[Saved data entries]
----

(** After the room for one more sample is made, by doubling the array if need
    be, the ring still holds the same samples. *)
Lemma ring_make_room t q :
  avg_rep t q →
  returns (if r_size (ring t) =? r_maxsize (ring t) then ring_grow (ring t) else Ok (ring t))
    (λ r, 0 < r_maxsize r ∧ zlen (r_buffer r) = r_maxsize r ∧ 0 <= r_tail r < r_maxsize r ∧
          r_size r = zlen q ∧ zlen q < r_maxsize r ∧
          (r_tail r + r_size r) mod r_maxsize r = (r_head r + 1) mod r_maxsize r ∧
          0 <= r_head r ∧ ring_abs r = Some <$> q).
Proof.
  intros [Hm Hl Ht [Hs Hs'] [Hh Hh'] Hc Hsum].
  destruct (Z.eqb_spec (r_size (ring t)) (r_maxsize (ring t))) as [E|E].
  - eapply returns_mono.
    { apply ring_grow_spec; try done. rewrite <- Hh, E.
      replace (r_tail (ring t) + r_maxsize (ring t))
        with (r_tail (ring t) + 1 * r_maxsize (ring t)) by lia.
      by rewrite Z.mod_add, Z.mod_small by lia. }
    intros r (Hm1 & Hl1 & Hs1 & Ht1 & Hh1 & Ha1).
    split_and!; try lia; [|congruence]. rewrite Hh1, Ht1, Hs1. done.
  - apply returns_ok. split_and!; try done; lia.
Qed.

Lemma time_average_add_spec t q time value :
  avg_rep t q →
  returns (time_average_add t time value) (λ t',
    avg_rep t' (drop_old (u64 (time - duration t)) q ++ [mk_tv time value])
    ∧ duration t' = duration t).
Proof.
  intros R. unfold time_average_add.
  eapply returns_bind; [apply (remove_old_spec _ _ _ R)|]. clear R.
  generalize (drop_old (u64 (time - duration t)) q). intros q1 t1 [R Hd].
  eapply returns_bind; [apply (ring_make_room _ _ R)|].
  intros r (Hm & Hl & Ht & Hs & Hs' & Hh & Hh' & Ha). cbn.
  rewrite cmod_nonneg by lia. set (h := (r_head r + 1) mod r_maxsize r).
  assert (0 <= h < r_maxsize r) as Hr by (apply Z.mod_pos_bound; lia).
  destruct (Z.leb_spec 0 h); [|lia]. destruct (Z.ltb_spec h (zlen (r_buffer r))); [|lia].
  cbn. apply returns_ok. split; [|done]. split; cbn.
  - done.
  - unfold zlen in *. by rewrite length_insert.
  - done.
  - rewrite zlen_app, zlen_cons, zlen_nil. lia.
  - split; [|done]. unfold h. rewrite Z.add_mod_idemp_l by lia.
    rewrite Z.add_assoc, <- Z.add_mod_idemp_l, Hh, Z.add_mod_idemp_l by lia. done.
  - apply ring_push_spec; done.
  - rewrite (rep_sum _ _ R), u64_add_l, sumZ_app, sumZ_cons, sumZ_nil. cbn. f_equal. lia.
Qed.

(** The sample ring refines a queue. Adding a sample at [time] drops, from
    the oldest end, the samples older than the averaging window, appends the
    new sample and leaves the accumulated value equal to the sum (modulo 2^64)
    of exactly the samples kept; it never reads an indeterminate cell or writes
    out of the array, whether or not the array had to be doubled. *)
Theorem time_average_add_refines t q time value :
  avg_rep t q →
  returns (time_average_add t time value) (λ t',
    avg_rep t' (drop_old (u64 (time - duration t)) q ++ [mk_tv time value])
    ∧ duration t' = duration t).
Proof. apply time_average_add_spec. Qed.

(** Witness: a ring of one cell is filled twice, so it is doubled while
    wrapped, and both samples are in the window. *)
Lemma time_average_add_refines_witness :
  avg_rep (mk_avg 100 (mk_ring 0 0 [Some (mk_tv 5 7)] 1 1) 7) [mk_tv 5 7] ∧
  returns (time_average_add (mk_avg 100 (mk_ring 0 0 [Some (mk_tv 5 7)] 1 1) 7) 103 9)
    (λ t', avg_rep t' (drop_old (u64 (103 - 100)) [mk_tv 5 7] ++ [mk_tv 103 9])
           ∧ duration t' = 100).
Proof.
  assert (avg_rep (mk_avg 100 (mk_ring 0 0 [Some (mk_tv 5 7)] 1 1) 7) [mk_tv 5 7]) as R.
  { split; cbn; try reflexivity; zlen_lia. }
  split; [exact R|]. exact (time_average_add_refines _ _ 103 9 R).
Defined.

(** The average reported at [time] is over exactly the samples still in the
    window: the quotient is taken of their sum and their number, and an empty
    window reports 0. *)
Theorem time_average_get_average_refines t q time :
  avg_rep t q →
  let q' := drop_old (u64 (time - duration t)) q in
  returns (time_average_get_average t time) (λ '(t', (sum, count)),
    avg_rep t' q' ∧
    (q' = [] → sum = 0 ∧ count = 1) ∧
    (q' ≠ [] → sum = u64 (sumZ tv_value q') ∧ count = zlen q')).
Proof.
  intros R q'. unfold time_average_get_average.
  eapply returns_bind; [apply (remove_old_spec _ _ _ R)|]. intros t' [R' _].
  pose proof (rep_size _ _ R') as [Hs _].
  destruct (Z.eqb_spec (r_size (ring t')) 0) as [E|E]; apply returns_ok.
  - split_and!; [done|done|]. intros Hne. destruct (drop_old _ q) eqn:Eq; [done|].
    rewrite zlen_cons in Hs. pose proof (zlen_nonneg l). lia.
  - split_and!; [done| |].
    + intros Hq. fold q' in Hs. rewrite Hq, zlen_nil in Hs. lia.
    + intros _. split; [apply (rep_sum _ _ R')|done].
Qed.

Lemma time_average_get_average_refines_witness :
  let t := mk_avg 100 (mk_ring 1 0 [Some (mk_tv 5 7); Some (mk_tv 200 9)] 2 2) 16 in
  avg_rep t [mk_tv 5 7; mk_tv 200 9] ∧
  returns (time_average_get_average t 250) (λ '(t', (sum, count)),
    avg_rep t' [mk_tv 200 9] ∧
    ([mk_tv 200 9] = [] → sum = 0 ∧ count = 1) ∧
    ([mk_tv 200 9] ≠ [] → sum = u64 (sumZ tv_value [mk_tv 200 9]) ∧ count = zlen [mk_tv 200 9])).
Proof.
  intros t.
  assert (avg_rep t [mk_tv 5 7; mk_tv 200 9]) as R.
  { split; vm_compute; intuition congruence. }
  split; [exact R|]. exact (time_average_get_average_refines t _ 250 R).
Defined.
(** Changing fields of a live SDU other than its size, data and counts. *)
Lemma heap_wf_update h l p s s' :
  heap_wf h l → h_sdus h !! p = Some s →
  s_size s' = s_size s → s_data s' = s_data s →
  s_ref_count s' - s_free_count s' = s_ref_count s - s_free_count s →
  heap_wf (h <| h_sdus := <[p := s']> (h_sdus h) |>) l.
Proof.
  intros W Hp Hsz Hd Hc. split; cbn.
  - intros q t. destruct (decide (q = p)) as [->|Hq].
    + rewrite lookup_insert_eq. intros [= <-]. rewrite Hc. by apply (hw_count _ _ W).
    + rewrite lookup_insert_ne by done. apply (hw_count _ _ W).
  - intros q t. destruct (decide (q = p)) as [->|Hq].
    + rewrite lookup_insert_eq. intros [= <-]. rewrite Hd, Hsz. by apply (hw_data _ _ W p).
    + rewrite lookup_insert_ne by done. apply (hw_data _ _ W).
  - intros g Hg. destruct (hw_live _ _ W g Hg) as (t & Ht & Hb).
    destruct (decide (g_sdu g = p)) as [E|E].
    + exists s'. rewrite E, lookup_insert_eq. rewrite E, Hp in Ht. injection Ht as <-.
      rewrite Hsz. done.
    + rewrite lookup_insert_ne by done. eauto.
  - apply (hw_addr _ _ W).
  - apply (hw_fresh _ _ W).
  - intros q t. destruct (decide (q = p)) as [->|Hq].
    + intros _. by apply (hw_next _ _ W _ s).
    + rewrite lookup_insert_ne by done. apply (hw_next _ _ W).
Qed.

(** Cutting a segment in two: one more reference to its SDU, one more node. *)
Lemma heap_wf_split h g l g1 g2 k :
  heap_wf h (g :: l) → 0 <= k <= g_size g →
  g_addr g1 = g_addr g → g_sdu g1 = g_sdu g → g_so g1 = g_so g → g_size g1 = k →
  g_addr g2 = h_next h → g_sdu g2 = g_sdu g → g_so g2 = g_so g + k → g_size g2 = g_size g - k →
  let s := sdu_of h g in
  heap_wf (upd_sdu h g (s <| s_ref_count := s_ref_count s + 1 |>)
             <| h_next := Pos.succ (h_next h) |>) (g1 :: g2 :: l).
Proof.
  intros W Hk A1 S1 O1 Z1 A2 S2 O2 Z2 s.
  destruct (hw_live _ _ W g (list_elem_of_here _ _)) as (t & Ht & Hb).
  assert (s = t) as -> by (unfold s, sdu_of; by rewrite Ht).
  destruct (hw_count _ _ W _ _ Ht) as [Hc Hc0].
  pose proof (hw_addr _ _ W) as Hnd. rewrite fmap_cons in Hnd. apply NoDup_cons in Hnd as [Hga Hnd].
  split; cbn.
  - intros p u. rewrite !seg_refs_cons, S1, S2. destruct (decide (g_sdu g = p)) as [<-|Hne].
    + rewrite lookup_insert_eq. intros [= <-]. cbn. rewrite seg_refs_cons, decide_True in Hc, Hc0 by done. lia.
    + rewrite lookup_insert_ne by done. intros Hp. destruct (hw_count _ _ W _ _ Hp) as [Hc' Hc0'].
      rewrite seg_refs_cons, decide_False in Hc', Hc0' by done. lia.
  - intros p u. destruct (decide (g_sdu g = p)) as [<-|Hne].
    + rewrite lookup_insert_eq. intros [= <-]. cbn. by apply (hw_data _ _ W (g_sdu g)).
    + rewrite lookup_insert_ne by done. apply (hw_data _ _ W).
  - intros x Hx. apply elem_of_cons in Hx as [->|Hx]; [|apply elem_of_cons in Hx as [->|Hx]].
    + rewrite S1, lookup_insert_eq, O1, Z1. eexists. split; [done|]. cbn. lia.
    + rewrite S2, lookup_insert_eq, O2, Z2. eexists. split; [done|]. cbn. lia.
    + destruct (hw_live _ _ W x (list_elem_of_further _ _ _ Hx)) as (u & Hu & Hbu).
      destruct (decide (g_sdu g = g_sdu x)) as [E|E].
      * rewrite <- E, lookup_insert_eq. rewrite <- E, Ht in Hu. injection Hu as <-.
        eexists. split; [done|]. cbn. done.
      * rewrite lookup_insert_ne by done. eauto.
  - rewrite A1, A2. apply NoDup_cons. split; [|apply NoDup_cons; split; [|done]].
    + intros [E|Hin]%elem_of_cons; [|done].
      pose proof (hw_fresh _ _ W g (list_elem_of_here _ _)). lia.
    + intros (x & E & Hx)%list_elem_of_fmap.
      pose proof (hw_fresh _ _ W x (list_elem_of_further _ _ _ Hx)). lia.
  - intros x Hx. apply elem_of_cons in Hx as [->|Hx]; [|apply elem_of_cons in Hx as [->|Hx]].
    + rewrite A1. pose proof (hw_fresh _ _ W g (list_elem_of_here _ _)). lia.
    + rewrite A2. lia.
    + pose proof (hw_fresh _ _ W x (list_elem_of_further _ _ _ Hx)). lia.
  - intros p u. destruct (decide (g_sdu g = p)) as [<-|Hne].
    + intros _. pose proof (hw_next _ _ W _ _ Ht). lia.
    + rewrite lookup_insert_ne by done. intros Hp. pose proof (hw_next _ _ W _ _ Hp). lia.
Qed.

(** What an update of an SDU that keeps its bytes means to its readers. *)
Definition same_data (h h' : sdu_heap) (l : list nr_rlc_sdu_segment_t) : Prop :=
  ∀ k, k ∈ l → s_data (sdu_of h' k) = s_data (sdu_of h k) ∧
               s_size (sdu_of h' k) = s_size (sdu_of h k).

Lemma same_data_refl h l : same_data h h l.
Proof. by intros k _. Qed.
Lemma same_data_trans h1 h2 h3 l : same_data h1 h2 l → same_data h2 h3 l → same_data h1 h3 l.
Proof. intros H1 H2 k Hk. destruct (H1 k Hk) as [<- <-]. by apply H2. Qed.
Lemma same_data_sub h h' l l' : (∀ k, k ∈ l' → k ∈ l) → same_data h h' l → same_data h h' l'.
Proof. intros Hs H k Hk. apply H. auto. Qed.

Lemma same_data_upd h g s l :
  is_Some (h_sdus h !! g_sdu g) →
  s_data s = s_data (sdu_of h g) → s_size s = s_size (sdu_of h g) →
  same_data h (upd_sdu h g s) l.
Proof.
  intros [t Ht] Hd Hs k _. unfold upd_sdu, sdu_of in *. cbn. rewrite Ht in Hd, Hs. cbn in Hd, Hs.
  destruct (decide (g_sdu g = g_sdu k)) as [E|E].
  - rewrite <- E, lookup_insert_eq, Ht. done.
  - by rewrite lookup_insert_ne.
Qed.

----

■ Required action ■
Pull out all lines of the data with the string "eexists".

■ Task response ■
    + rewrite S1, lookup_insert_eq, O1, Z1. eexists. split; [done|]. cbn. lia.
    + rewrite S2, lookup_insert_eq, O2, Z2. eexists. split; [done|]. cbn. lia.
        eexists. split; [done|]. cbn. done.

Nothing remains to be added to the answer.